==== Supplied entries
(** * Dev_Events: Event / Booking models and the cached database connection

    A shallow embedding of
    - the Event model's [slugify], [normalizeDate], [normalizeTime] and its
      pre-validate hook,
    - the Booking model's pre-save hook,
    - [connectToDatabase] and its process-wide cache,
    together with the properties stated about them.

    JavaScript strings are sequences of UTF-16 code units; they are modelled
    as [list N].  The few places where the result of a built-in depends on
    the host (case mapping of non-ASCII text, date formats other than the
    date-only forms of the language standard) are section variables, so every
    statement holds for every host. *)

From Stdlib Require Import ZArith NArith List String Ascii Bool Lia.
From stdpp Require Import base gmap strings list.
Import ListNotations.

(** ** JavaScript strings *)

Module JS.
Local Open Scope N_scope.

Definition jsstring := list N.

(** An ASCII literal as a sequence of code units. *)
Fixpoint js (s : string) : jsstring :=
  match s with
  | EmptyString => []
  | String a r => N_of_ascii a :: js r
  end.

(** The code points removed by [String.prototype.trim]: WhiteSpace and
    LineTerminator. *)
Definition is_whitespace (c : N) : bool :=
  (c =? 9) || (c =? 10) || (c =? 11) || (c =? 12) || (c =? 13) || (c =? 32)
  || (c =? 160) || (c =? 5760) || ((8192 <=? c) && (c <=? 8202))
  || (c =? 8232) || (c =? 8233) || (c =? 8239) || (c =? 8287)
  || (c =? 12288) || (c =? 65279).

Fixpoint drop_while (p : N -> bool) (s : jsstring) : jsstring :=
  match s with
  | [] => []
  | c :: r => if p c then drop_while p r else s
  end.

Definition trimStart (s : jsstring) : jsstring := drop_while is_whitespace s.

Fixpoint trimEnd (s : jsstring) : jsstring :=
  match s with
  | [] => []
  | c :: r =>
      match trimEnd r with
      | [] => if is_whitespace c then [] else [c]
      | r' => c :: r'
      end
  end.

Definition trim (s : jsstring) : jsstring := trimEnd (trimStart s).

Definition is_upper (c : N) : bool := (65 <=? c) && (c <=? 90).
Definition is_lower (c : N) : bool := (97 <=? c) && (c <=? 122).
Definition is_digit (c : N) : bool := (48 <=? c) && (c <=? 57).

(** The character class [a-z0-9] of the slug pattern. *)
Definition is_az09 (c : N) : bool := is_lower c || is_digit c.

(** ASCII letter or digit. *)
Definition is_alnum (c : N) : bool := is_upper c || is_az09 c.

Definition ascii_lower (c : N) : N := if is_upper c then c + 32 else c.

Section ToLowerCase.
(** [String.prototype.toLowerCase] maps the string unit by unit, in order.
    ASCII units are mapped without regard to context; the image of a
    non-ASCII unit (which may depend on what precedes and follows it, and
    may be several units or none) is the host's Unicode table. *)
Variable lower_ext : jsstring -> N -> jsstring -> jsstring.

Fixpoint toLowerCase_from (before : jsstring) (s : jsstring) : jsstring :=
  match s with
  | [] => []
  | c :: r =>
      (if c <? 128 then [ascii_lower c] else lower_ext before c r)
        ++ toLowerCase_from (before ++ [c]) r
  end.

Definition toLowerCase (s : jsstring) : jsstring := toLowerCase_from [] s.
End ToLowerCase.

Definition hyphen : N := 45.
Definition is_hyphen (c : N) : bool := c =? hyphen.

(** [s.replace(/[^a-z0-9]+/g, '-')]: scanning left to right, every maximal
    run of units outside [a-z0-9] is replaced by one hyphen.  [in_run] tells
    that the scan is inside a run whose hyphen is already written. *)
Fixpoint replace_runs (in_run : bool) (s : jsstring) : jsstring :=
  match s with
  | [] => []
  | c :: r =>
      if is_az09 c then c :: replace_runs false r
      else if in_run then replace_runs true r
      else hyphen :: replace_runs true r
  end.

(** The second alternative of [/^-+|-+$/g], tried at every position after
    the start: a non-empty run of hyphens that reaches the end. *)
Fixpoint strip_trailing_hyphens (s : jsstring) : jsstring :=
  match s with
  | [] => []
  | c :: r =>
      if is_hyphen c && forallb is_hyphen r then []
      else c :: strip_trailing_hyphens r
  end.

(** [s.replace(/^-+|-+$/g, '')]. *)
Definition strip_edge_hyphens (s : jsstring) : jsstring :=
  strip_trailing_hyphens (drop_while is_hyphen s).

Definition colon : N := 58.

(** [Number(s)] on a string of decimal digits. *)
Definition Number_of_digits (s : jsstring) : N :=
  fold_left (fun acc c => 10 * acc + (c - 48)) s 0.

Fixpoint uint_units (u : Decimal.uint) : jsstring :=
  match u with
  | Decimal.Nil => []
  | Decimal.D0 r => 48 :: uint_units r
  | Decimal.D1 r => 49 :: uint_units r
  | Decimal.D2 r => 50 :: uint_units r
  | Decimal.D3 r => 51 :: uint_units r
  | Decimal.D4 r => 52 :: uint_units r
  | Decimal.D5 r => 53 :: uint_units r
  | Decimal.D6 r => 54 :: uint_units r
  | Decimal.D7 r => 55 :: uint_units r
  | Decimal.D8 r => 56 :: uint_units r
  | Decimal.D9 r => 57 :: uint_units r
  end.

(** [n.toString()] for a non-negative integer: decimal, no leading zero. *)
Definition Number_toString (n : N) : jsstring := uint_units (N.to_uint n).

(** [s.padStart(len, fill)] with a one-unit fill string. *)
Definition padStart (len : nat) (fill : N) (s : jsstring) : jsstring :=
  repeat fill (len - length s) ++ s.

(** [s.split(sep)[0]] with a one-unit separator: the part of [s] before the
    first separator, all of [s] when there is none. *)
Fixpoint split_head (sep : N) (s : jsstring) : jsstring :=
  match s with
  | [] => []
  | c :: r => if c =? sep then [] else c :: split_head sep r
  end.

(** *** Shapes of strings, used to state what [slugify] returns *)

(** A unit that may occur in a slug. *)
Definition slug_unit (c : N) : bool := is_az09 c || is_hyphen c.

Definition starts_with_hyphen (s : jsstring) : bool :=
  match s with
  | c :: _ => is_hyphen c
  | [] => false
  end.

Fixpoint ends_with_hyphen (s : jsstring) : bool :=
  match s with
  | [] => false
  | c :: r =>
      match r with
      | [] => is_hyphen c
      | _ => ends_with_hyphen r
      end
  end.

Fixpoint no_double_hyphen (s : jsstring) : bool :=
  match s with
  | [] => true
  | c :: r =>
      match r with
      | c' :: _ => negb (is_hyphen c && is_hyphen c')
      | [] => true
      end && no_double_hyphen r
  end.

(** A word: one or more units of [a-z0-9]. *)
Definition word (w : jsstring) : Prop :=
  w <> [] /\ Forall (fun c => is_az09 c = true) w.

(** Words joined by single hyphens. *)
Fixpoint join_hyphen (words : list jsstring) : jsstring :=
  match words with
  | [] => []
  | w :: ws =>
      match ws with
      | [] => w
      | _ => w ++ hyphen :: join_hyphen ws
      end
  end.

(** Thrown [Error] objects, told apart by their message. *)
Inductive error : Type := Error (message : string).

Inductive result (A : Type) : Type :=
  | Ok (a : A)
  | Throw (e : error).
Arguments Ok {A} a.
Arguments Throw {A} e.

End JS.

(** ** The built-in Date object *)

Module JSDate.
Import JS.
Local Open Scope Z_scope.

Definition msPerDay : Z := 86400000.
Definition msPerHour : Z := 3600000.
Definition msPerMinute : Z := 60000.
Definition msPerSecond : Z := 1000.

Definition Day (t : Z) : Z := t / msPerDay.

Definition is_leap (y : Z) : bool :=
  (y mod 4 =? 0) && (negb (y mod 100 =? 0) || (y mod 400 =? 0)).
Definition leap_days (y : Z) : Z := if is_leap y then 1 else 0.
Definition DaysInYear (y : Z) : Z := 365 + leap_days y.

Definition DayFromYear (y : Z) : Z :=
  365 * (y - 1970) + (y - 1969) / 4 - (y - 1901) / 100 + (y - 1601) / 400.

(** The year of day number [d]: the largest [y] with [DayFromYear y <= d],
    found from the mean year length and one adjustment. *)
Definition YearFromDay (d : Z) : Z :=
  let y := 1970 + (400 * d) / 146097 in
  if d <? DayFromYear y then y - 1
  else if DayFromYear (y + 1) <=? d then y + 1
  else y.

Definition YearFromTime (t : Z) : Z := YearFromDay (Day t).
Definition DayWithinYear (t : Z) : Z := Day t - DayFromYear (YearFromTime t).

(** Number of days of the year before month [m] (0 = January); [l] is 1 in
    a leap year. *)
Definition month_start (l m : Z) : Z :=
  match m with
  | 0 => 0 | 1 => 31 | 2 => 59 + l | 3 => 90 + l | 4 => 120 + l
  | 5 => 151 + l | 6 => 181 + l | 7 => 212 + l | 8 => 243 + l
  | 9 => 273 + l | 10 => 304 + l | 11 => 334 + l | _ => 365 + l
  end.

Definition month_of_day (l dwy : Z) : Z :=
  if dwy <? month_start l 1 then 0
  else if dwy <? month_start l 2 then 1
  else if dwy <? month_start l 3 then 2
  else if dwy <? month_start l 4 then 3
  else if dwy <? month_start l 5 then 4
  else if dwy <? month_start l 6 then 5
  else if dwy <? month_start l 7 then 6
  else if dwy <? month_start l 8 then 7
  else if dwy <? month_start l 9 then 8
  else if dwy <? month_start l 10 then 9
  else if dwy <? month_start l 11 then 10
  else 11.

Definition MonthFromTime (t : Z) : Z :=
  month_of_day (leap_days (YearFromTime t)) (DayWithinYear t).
========
• **What you should do**
The range runs from the line with "Definition toLowerCase (s" up to and including the line with "Definition strip_edge_hyphens (s" in the listing above; please write out exactly those lines and nothing more.

• **Completed exercise**
Definition toLowerCase (s : jsstring) : jsstring := toLowerCase_from [] s.
End ToLowerCase.

Definition hyphen : N := 45.
Definition is_hyphen (c : N) : bool := c =? hyphen.

(** [s.replace(/[^a-z0-9]+/g, '-')]: scanning left to right, every maximal
    run of units outside [a-z0-9] is replaced by one hyphen.  [in_run] tells
    that the scan is inside a run whose hyphen is already written. *)
Fixpoint replace_runs (in_run : bool) (s : jsstring) : jsstring :=
  match s with
  | [] => []
  | c :: r =>
      if is_az09 c then c :: replace_runs false r
      else if in_run then replace_runs true r
      else hyphen :: replace_runs true r
  end.

(** The second alternative of [/^-+|-+$/g], tried at every position after
    the start: a non-empty run of hyphens that reaches the end. *)
Fixpoint strip_trailing_hyphens (s : jsstring) : jsstring :=
  match s with
  | [] => []
  | c :: r =>
      if is_hyphen c && forallb is_hyphen r then []
      else c :: strip_trailing_hyphens r
  end.

(** [s.replace(/^-+|-+$/g, '')]. *)
Definition strip_edge_hyphens (s : jsstring) : jsstring :=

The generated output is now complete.